# Matching panel



## clo76 (Oct 9, 2013)

Hi everyone 

We’re due to go to matching panel on the 4th Sept.   My DH has it into his head that we may not be approved for the match. Has anyone had this experience or know of anyone that has been turned down at matching panel? Our SW has said she doesn’t see any reason why this would happen as 2 SW’s have recommended us and surely they wouldn’t let us go out and spend hundreds on new furniture just to be turned down. Its weird as normally im the negative one! Any thoughts would be we appreciated.

Thanks


----------



## Lorella (Jan 10, 2013)

Hi Clo76
We are at matching panel beginning of October and I have exactly the same worries especially as been shopping again today!
Thanks for posting the question. 
X


----------



## clo76 (Oct 9, 2013)

Hi Lorella
Im always looking for things to buy!! My mum just bought a car seat for us which will see our lo through to 7yrs old. I can’t wait to put it in the car! We’re hoping to start intros in oct, we were hoping for sooner but the FC is going on hol till the 9th sept and our little one is going to stay with a new FC while they are away, so they wanted him not to have the stress of intros straight after coming back from another FC’s. It’s awful waiting for MP, im keeping myself going by thinking what its going to be like when he comes home and not thinking about the possibility we could get turned down. We have just come back from seeing the medical advisor and everything was really positive but then my DH got really tearful when we got home, he says he doesn’t think he will cope well if we get turned down. Oh im cheery today aren’t i?! lol.
x


----------



## Waiting_patiently (Dec 4, 2013)

Hi All, us too, were at mp 29th next Friday, one day I'm absolutely certain theres no need to get this far if they dont want to approve us to get our lo then then next i'm panicking with fear.. 
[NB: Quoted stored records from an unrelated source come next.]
Lemma check_each_input_spec ins h : forall tvc pmax pubkeys tvc' pmax' pubkeys',
  (forall x, txin_from_key x ∈ ins -> scan_agrees h x) ->
  check_each_input d m_scan_table ins h tvc pmax pubkeys = (true, tvc', pmax', pubkeys') ->
  exists (xs : list txin_from_key_t) (rings : list (list output_data_t)), ins = txin_from_key <$> xs /\ Forall2 ring_of xs rings /\ tvc' = tvc /\
    pubkeys' = pubkeys ++ (ring_keys <$> rings) /\ Forall (fun x => output_key_image x ∉ m_spent_keys d) xs /\
    pmax <= pmax' /\ Forall (fun os => max_last os 0 <= Z.max 0 pmax') rings /\
    (forall n, pmax <= n -> Forall (fun os => max_last os 0 <= n) rings -> pmax' <= n).
Proof.
  induction ins as [|[g|x] ins IH]; intros tvc pmax pubkeys tvc' pmax' pubkeys' Ha E; cbn [check_each_input] in E; [|discriminate|].
  { injection E as <- <- <-. exists [], []. cbn. rewrite app_nil_r. split_and!; auto; try lia; constructor. }
  destruct (length (output_relative_offsets x) =? 0)%nat; [discriminate|].
  destruct (have_tx_keyimg_as_spent d (output_key_image x)) eqn:Es; [discriminate|].
  destruct (check_ringct_input _ _ _ _ _) as [[ok keys] pm] eqn:Ei. destruct ok; [|discriminate]. cbn [negb] in E.
  apply check_ringct_input_spec in Ei as (os & Hr & -> & ->); [|apply Ha; constructor].
  apply IH in E as (xs & rings & -> & F & -> & -> & U & Hle & Hm & Hn); [|intros y Hy; apply Ha; now constructor].
  unfold have_tx_keyimg_as_spent, has_output_key_image in Es. rewrite bool_decide_eq_false in Es.
  assert (Hpm : pmax <= max_last os pmax /\ max_last os 0 <= Z.max 0 (max_last os pmax))
    by (unfold max_last; destruct (last os); lia).
  exists (x :: xs), (os :: rings). split_and!; [reflexivity|now constructor|reflexivity|now rewrite <- app_assoc|now constructor|lia| |].
  - constructor; [lia|assumption].
  - intros n Hp [Ho Hr']%Forall_cons. apply Hn; [|assumption]. unfold max_last in *. destruct (last os); lia.
Qed.

Lemma get_from_key_all xs : result_mapM get_from_key (txin_from_key <$> xs) = Returns xs.
Proof. induction xs as [|x xs IH]; [reflexivity|]. cbn. now rewrite IH. Qed.

(** The signatures of an expanded transaction. *)
Definition signed (tx : transaction) (xs : list txin_from_key_t) (rings : list (list output_data_t)) (sc : rctDataSizeChecked)
    (m : hash) : Prop :=
  maybeSizeCheckedRctData (ringct tx) = Some sc /\ get_ring_signature_message sc = Some m /\
  forall i x os, xs !! i = Some x -> rings !! i = Some os ->
    exists sig pseudo, CLSAGs (p (ringct tx)) !! i = Some sig /\ pseudo_input_commits (p (ringct tx)) !! i = Some pseudo /\
      u_signer_key_image sig = output_key_image x /\ verify_unsafe_clsag_signature m sig (ring_keys os) pseudo = true.

Lemma verify_clsag_signatures_true order rv :
  order ≡ₚ seq 0 (length (decoys (sc_basic rv))) -> verify_clsag_signatures order rv = true ->
  length (sc_pseudo_input_commits rv) = length (decoys (sc_basic rv)) /\
  exists m, get_ring_signature_message rv = Some m /\ forall i, (i < length (decoys (sc_basic rv)))%nat ->
    verify_unsafe_clsag_signature m (nth i (sc_CLSAGs rv) no_clsag) (nth i (decoys (sc_basic rv)) [])
      (nth i (sc_pseudo_input_commits rv) 0) = true.
Proof.
  intros Hp E. assert (Hl : length (sc_pseudo_input_commits rv) = length (decoys (sc_basic rv))).
  { unfold verify_clsag_signatures in E. destruct (Nat.eqb_spec (length (sc_pseudo_input_commits rv)) (length (decoys (sc_basic rv)))); [assumption|discriminate]. }
  split; [assumption|]. destruct (get_ring_signature_message rv) as [m|] eqn:Em.
  - exists m. split; [reflexivity|]. rewrite (verify_clsag_signatures_all _ rv m) in E by assumption.
    rewrite forallb_forall in E. intros i Hi. apply E, in_seq. lia.
  - unfold verify_clsag_signatures in E. rewrite Em in E. destruct (negb _) in E; discriminate.
Qed.

Lemma check_signatures_spec tx xs (rings : list (list output_data_t)) :
  (forall n, schedule n ≡ₚ seq 0 n) -> vin (prefix tx) = txin_from_key <$> xs -> length xs = length rings ->
  check_signatures tx (ring_keys <$> rings) = Returns true ->
  decoys (basic (ringct tx)) = ring_keys <$> rings /\ exists sc m, signed tx xs rings sc m.
Proof.
  intros Hs Hv Hl. unfold check_signatures. rewrite Hv, get_from_key_all, length_fmap. cbn [mbind result_bind].
  destruct (Z.eqb_spec (type (basic (ringct tx))) RCTTypeCLSAG); [|discriminate]. cbn [negb].
  case_bool_decide as Hd; [|discriminate]. cbn [negb].
  destruct (Nat.eqb_spec (length (CLSAGs (p (ringct tx)))) (length xs)) as [Hc|]; [|discriminate]. cbn [negb].
  case_bool_decide as Hk; [|discriminate]. cbn [negb].
  destruct (maybeSizeCheckedRctData (ringct tx)) as [sc|] eqn:Esc; [|discriminate]. intros [= Hok].
  split; [congruence|]. pose proof Esc as Esc'. unfold maybeSizeCheckedRctData in Esc'.
  destruct (negb _); [discriminate|]. destruct (rule_17_ringct_should_contain_only_one_range_proof _) as [bp|]; [|discriminate].
  cbn [mbind option_bind] in Esc'. destruct (negb _); [discriminate|]. destruct (negb _); [discriminate|]. injection Esc' as E.
  apply verify_clsag_signatures_true in Hok as (Hpl & m & Hm & Hall); [|subst sc; cbn [sc_basic]; apply Hs].
  exists sc, m. unfold signed. split_and!; [assumption|assumption|]. intros i x os Hx Hos.
  pose proof (lookup_lt_Some _ _ _ Hx) as Hi. assert (Hdl : length (decoys (sc_basic sc)) = length rings).
  { subst sc. cbn [sc_basic]. now rewrite <- Hd, length_fmap. }
  specialize (Hall i ltac:(lia)). subst sc. cbn [sc_basic sc_CLSAGs sc_pseudo_input_commits] in *.
  destruct (lookup_lt_is_Some_2 (CLSAGs (p (ringct tx))) i ltac:(lia)) as [sig Hsig].
  destruct (lookup_lt_is_Some_2 (pseudo_input_commits (p (ringct tx))) i ltac:(lia)) as [pseudo Hpseudo].
  exists sig, pseudo. split_and!; [assumption|assumption| |].
  - apply (f_equal (fun l => l !! i)) in Hk. rewrite !list_lookup_fmap, Hx, Hsig in Hk. now injection Hk as <-.
  - rewrite (nth_lookup_Some _ _ _ _ Hsig), (nth_lookup_Some _ _ _ _ Hpseudo), <- Hd in Hall.
    erewrite (nth_lookup_Some _ i) in Hall; [exact Hall|]. now rewrite list_lookup_fmap, Hos.
Qed.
Im sure we will all be fine, its normal to feel like this, think back to approval and Im sure we all had the same worries, but then a lo in involved now, far more painful  

Good luck to all of us xx


----------



## Waiting_patiently (Dec 4, 2013)

Lorella said:


> Hi Clo76
> We are at matching panel beginning of October and I have exactly the same worries especially as been shopping again today!
> Thanks for posting the question.
> X


Lorella we've practically brought everything, also the nursery is made up ready for pics this weekend to go in our intro book, even more scary if something didnt happen as we feel he's ours already and it's all been done for him! x


----------



## Lorella (Jan 10, 2013)

Clo- we are going to go and buy our stroller and car seat on Saturday! Today bought a couple of cute outfits, a grow bag and some sleep suits.....couldn't resist! Oh well....
All going well our intros will start end of Oct. Holidays are a pain. We are losing 3 weeks in September due to SW holidays. We don't get to see a medical advisor. I have queried it as I always see others posting about seeing medical advisors. My SW said she saw one at 3 months and that's it. I've seen that report but she's 7 months now so a lot would of changed I'm sure.....a bit worried about it. 

WP - yes I'm sure you are right    .  Indeed good luck to us all 🍀. I know what you mean about feeling he's yours already. We feel the same about our little pink and we are still 6 wks off MP! Bet your nursery looks lovely 😊 xx


----------



## Waiting_patiently (Dec 4, 2013)

Lorella said:


> Clo- we are going to go and buy our stroller and car seat on Saturday! Today bought a couple of cute outfits, a grow bag and some sleep suits.....couldn't resist! Oh well....
> All going well our intros will start end of Oct. Holidays are a pain. We are losing 3 weeks in September due to SW holidays. We don't get to see a medical advisor. I have queried it as I always see others posting about seeing medical advisors. My SW said she saw one at 3 months and that's it. I've seen that report but she's 7 months now so a lot would of changed I'm sure.....a bit worried about it.
> 
> WP - yes I'm sure you are right  . Indeed good luck to us all &#127808;. I know what you mean about feeling he's yours already. We feel the same about our little pink and we are still 6 wks off MP! Bet your nursery looks lovely &#128522; xx


We didn't see a medical advisor, we had a phone call with one, more so to check that were prepared for what if's, lo currently is doing every thing his should and more, but no one knows what futures hold eh, then again no one does with bc either so not a concern for us at all!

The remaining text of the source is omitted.